(WHAT THE TASK ASKS): From the material that follows, please give the number of lines containing the string "there", and that number alone.
===== SOURCE MATERIAL =====
(** X16: [save_profile] refuses the ids that [save] refuses, with the
    base directory untouched; and whatever it does otherwise, return or
    raise, it leaves every other session as it was and, for a session
    that is there, changes nothing of what [load] returns. *)
Theorem save_profile_keeps_session_content
  (yaml_dump : value → result (list chunk)) (o o' : os) (st : gmap string node)
  (session_id : string) (profile : value) :
  (refused_id session_id →
   ∃ msg, save_profile yaml_dump o st session_id profile
          = (st, Raise (ValueError msg))) ∧
  (∀ other, other ≠ session_id →
     (save_profile yaml_dump o st session_id profile).1 !! other = st !! other) ∧
  (∀ d0, st !! session_id = Some (Dir d0) →
     load o' (save_profile yaml_dump o st session_id profile).1 session_id
     = load o' st session_id).
Proof.
  split; [|split].
  - intros Hbad. destruct (check_session_id_refuses _ Hbad) as [msg Hmsg].
    exists msg. unfold save_profile. by rewrite Hmsg.
  - intros other Hother. unfold save_profile.
    destruct (check_session_id session_id) as [[]|]; [|done].
    destruct (mkdir o session_id (st !! session_id)) as [session_dir|]; [|done].
    destruct (_atomic_write o session_dir "profile.md" _ _ _) as [d' r].
    cbn [fst]. by rewrite lookup_insert_ne.
  - intros d0 Hd0. unfold save_profile.
    destruct (check_session_id session_id) as [[]|]; [|done].
    rewrite Hd0. cbn [mkdir].
    pose proof (atomic_write_frame o d0 "profile.md"
                  (write_profile (yaml_dump profile)) "profile_"
                  "Failed to save profile") as Hframe.
    destruct (_atomic_write o d0 "profile.md" _ _ _) as [d' r]. cbn [fst] in *.
    apply (load_same_files o' st _ session_id d0 d' Hd0); [apply lookup_insert_eq|].
    intros name Hname. apply Hframe.
    + intros ->. apply list_elem_of_In in Hname. simpl in Hname.
      by destruct Hname as [|[|[|[|]]]].
    + intros ->. apply list_elem_of_In in Hname. simpl in Hname.
      by destruct Hname as [|[|[|[|]]]].
Qed.

Lemma save_profile_keeps_session_content_witness :
  load quiet_os
    (save_profile (λ _, Ok [CGarbage; CNewline]) quiet_os
       (<["s1" := Dir one_session]> ∅) "s1" (VDict [])).1 "s1"
  = Ok ([VDict [("role", VStr "user")]],
        VDict [("session_id", VStr "s1"); ("recovered", VBool true);
               ("recovery_time", VStr "2023-11-14T22:13:20+00:00")]).
Proof.
  destruct (save_profile_keeps_session_content (λ _, Ok [CGarbage; CNewline])
              quiet_os quiet_os (<["s1" := Dir one_session]> ∅) "s1" (VDict []))
    as (_ & _ & Hload).
  rewrite (Hload one_session eq_refl). reflexivity.
Defined.

(** X17: a profile snapshot saved for an id that has no session yet
    creates the session: with the system calls going through and the
    profile encoded, [save_profile] returns, [exists] then answers true,
    and [load] returns the empty transcript with the minimal, recovered
    metadata, since the new directory holds the snapshot only. *)
Theorem save_profile_creates_session
  (yaml_dump : value → result (list chunk)) (o o' : os) (st : gmap string node)
  (session_id : string) (profile : value) (text : list chunk) :
  check_session_id session_id = Ok () →
  st !! session_id = None →
  calm o →
  yaml_dump profile = Ok text →
  ∃ d,
    save_profile yaml_dump o st session_id profile
    = (<[session_id := Dir d]> st, Ok ()) ∧
    entries d = {[ "profile.md" := Text (write_profile (Ok text)).1 ]} ∧
    exists_ (<[session_id := Dir d]> st) session_id = true ∧
    load o' (<[session_id := Dir d]> st) session_id
    = Ok ([], minimal_metadata o' session_id).
Proof.
  intros Hid Hnew Hcalm Hyaml. unfold save_profile.
  rewrite Hid, Hnew, Hyaml. cbn [mkdir].
  destruct (atomic_write_ok o {| entries := ∅; mtime := os_now o |} "profile.md"
              (write_profile (Ok text)).1 "profile_" "Failed to save profile" Hcalm)
    as (d & Hwrite & Hd); [done|].
  change (write_profile (Ok text)) with ((write_profile (Ok text)).1, @None exn).
  rewrite Hwrite. exists d. split; [done|]. cbn [entries] in Hd.
  split; [by rewrite Hd|]. split.
  - unfold exists_. by rewrite Hid, lookup_insert_eq.
  - unfold load. rewrite Hid, lookup_insert_eq. cbn [mbind result_bind files_under].
    unfold _load_transcript, _load_metadata. rewrite Hd.
    by rewrite !lookup_insert_ne by (by cbv).
Qed.

Lemma save_profile_creates_session_witness :
  ∃ d,
    save_profile (λ _, Ok [CGarbage; CNewline]) quiet_os ∅ "s1" (VDict [])
    = (<["s1" := Dir d]> ∅, Ok ()) ∧
    load quiet_os (<["s1" := Dir d]> ∅) "s1"
    = Ok ([], VDict [("session_id", VStr "s1"); ("recovered", VBool true);
                     ("recovery_time", VStr "2023-11-14T22:13:20+00:00")]).
Proof.
  destruct (save_profile_creates_session (λ _, Ok [CGarbage; CNewline])
              quiet_os quiet_os ∅ "s1" (VDict []) [CGarbage; CNewline])
    as (d & Hsave & _ & _ & Hload); try reflexivity.
  - by repeat split.
  - exists d. split; [exact Hsave | exact Hload].
Defined.

(** ** Validation of an agent configuration *)

(** X18: for a configuration whose [meta] and [system] sections, when
    present, are mappings, [validate_agent_config] returns [True] exactly
    when there is a name, at top level or in [meta], and raises the
    [ValueError] otherwise; it logs its one warning exactly when there
    is a [system] section without an [instruction]. *)
Theorem validate_agent_config_contract (config : dict) :
  (∀ v, dict_get "meta" config = Some v → ∃ meta, v = VDict meta) →
  (∀ v, dict_get "system" config = Some v → ∃ system, v = VDict system) →
  let named :=
    dict_has "name" config
    || match dict_get "meta" config with
       | Some (VDict meta) => dict_has "name" meta
       | _ => false
       end in
  let no_instruction :=
    match dict_get "system" config with
    | Some (VDict system) => negb (dict_has "instruction" system)
    | _ => false
    end in
  validate_agent_config config
  = if named
    then Ok (if no_instruction
             then ["Agent has 'system' section but no 'instruction'"]
             else [], true)
    else Raise (ValueError
                  "Agent config must have 'name' (either at top level or in 'meta' section)").
Proof.
  intros Hmeta Hsystem named no_instruction. subst named no_instruction.
  unfold validate_agent_config, dict_has.
  destruct (dict_get "name" config) as [name|];
    destruct (dict_get "meta" config) as [meta_value|];
    try (destruct (Hmeta meta_value eq_refl) as [meta ->]);
    destruct (dict_get "system" config) as [system_value|];
    try (destruct (Hsystem system_value eq_refl) as [system ->]);
    simpl; unfold dict_has; try destruct (dict_get "name" meta); simpl;
    try destruct (dict_get "instruction" system); done.
Qed.

Lemma validate_agent_config_contract_witness :
  validate_agent_config
    [("meta", VDict [("name", VStr "researcher")]);
     ("system", VDict [("prompt", VStr "You are a researcher.")])]
  = Ok (["Agent has 'system' section but no 'instruction'"], true).
Proof.
  apply (validate_agent_config_contract
           [("meta", VDict [("name", VStr "researcher")]);
            ("system", VDict [("prompt", VStr "You are a researcher.")])]).
  - intros v [= <-]. by eexists.
  - intros v [= <-]. by eexists.
Defined.

(** A value that is neither a string nor a container. *)
Definition not_a_container (v : value) : bool :=
  match v with
  | VNone | VBool _ | VInt _ | VFloat _ => true
  | _ => false
  end.

(** X19: a section that is present but empty is not tolerated.  When
    [meta] is [None] or a number, [validate_agent_config] raises a
    [TypeError], a top-level name notwithstanding, since the test on
    [meta] comes before the check; and so it does for such a [system]
    section of a configuration that has a top-level name and no [meta]. *)
Theorem validate_agent_config_null_section (config : dict) (v : value) :
  not_a_container v = true →
  (dict_get "meta" config = Some v →
   validate_agent_config config = Raise (TypeError "argument is not iterable")) ∧
  (dict_has "name" config = true → dict_get "meta" config = None →
   dict_get "system" config = Some v →
   validate_agent_config config = Raise (TypeError "argument is not iterable")).
Proof.
  intros Hv. unfold validate_agent_config. split.
  - intros Hmeta. unfold dict_has. rewrite Hmeta. by destruct v.
  - intros Hname Hmeta Hsystem. unfold dict_has in *.
    rewrite Hmeta, Hsystem. destruct (dict_get "name" config); [|done].
    by destruct v.
Qed.

Lemma validate_agent_config_null_section_witness :
  validate_agent_config [("name", VStr "researcher"); ("meta", VNone)]
  = Raise (TypeError "argument is not iterable").
Proof.
  destruct (validate_agent_config_null_section
              [("name", VStr "researcher"); ("meta", VNone)] VNone eq_refl)
    as [Hmeta _].
  exact (Hmeta eq_refl).
Defined.

(** ** Provenance of the agents slot *)

(** The labels of the chain members that have an [agents] key, in chain
    order. *)
Definition agents_setters (chain : list (dict * string)) : list string :=
  (filter (λ member, dict_has "agents" member.1 = true) chain).*2.

Lemma agents_setters_snoc (done : list (dict * string)) (p : dict) (n : string) :
  agents_setters (done ++ [(p, n)])
  = (agents_setters done ++ if dict_has "agents" p then [n] else [])%list.
Proof.
  unfold agents_setters. rewrite filter_app, fmap_app. f_equal.
  destruct (dict_has "agents" p) eqn:Hp.
  - by rewrite filter_cons_True.
  - rewrite filter_cons_False; [done|]. simpl. by rewrite Hp.
Qed.

Lemma merge_profile_dicts_has (k : string) (parent child : dict) :
  unique_keys child →
  dict_has k (merge_profile_dicts parent child)
  = dict_has k parent || dict_has k child.
Proof.
  intros Huniq. unfold dict_has. rewrite merge_profile_dicts_lookup by done.
  destruct (dict_get k child); [by rewrite orb_true_r|].
  by rewrite orb_false_r.
Qed.

(** The state of the [agents] slot after the members [done]. *)
Definition agents_inv (done : list (dict * string)) (merged : dict) (s : sources)
  : Prop :=
  src_agents s = default Unset (prov (agents_setters done)) ∧
  (dict_has "agents" merged = true ↔ is_Some (prov (agents_setters done))).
=====
(PROBLEM SOLUTION): 3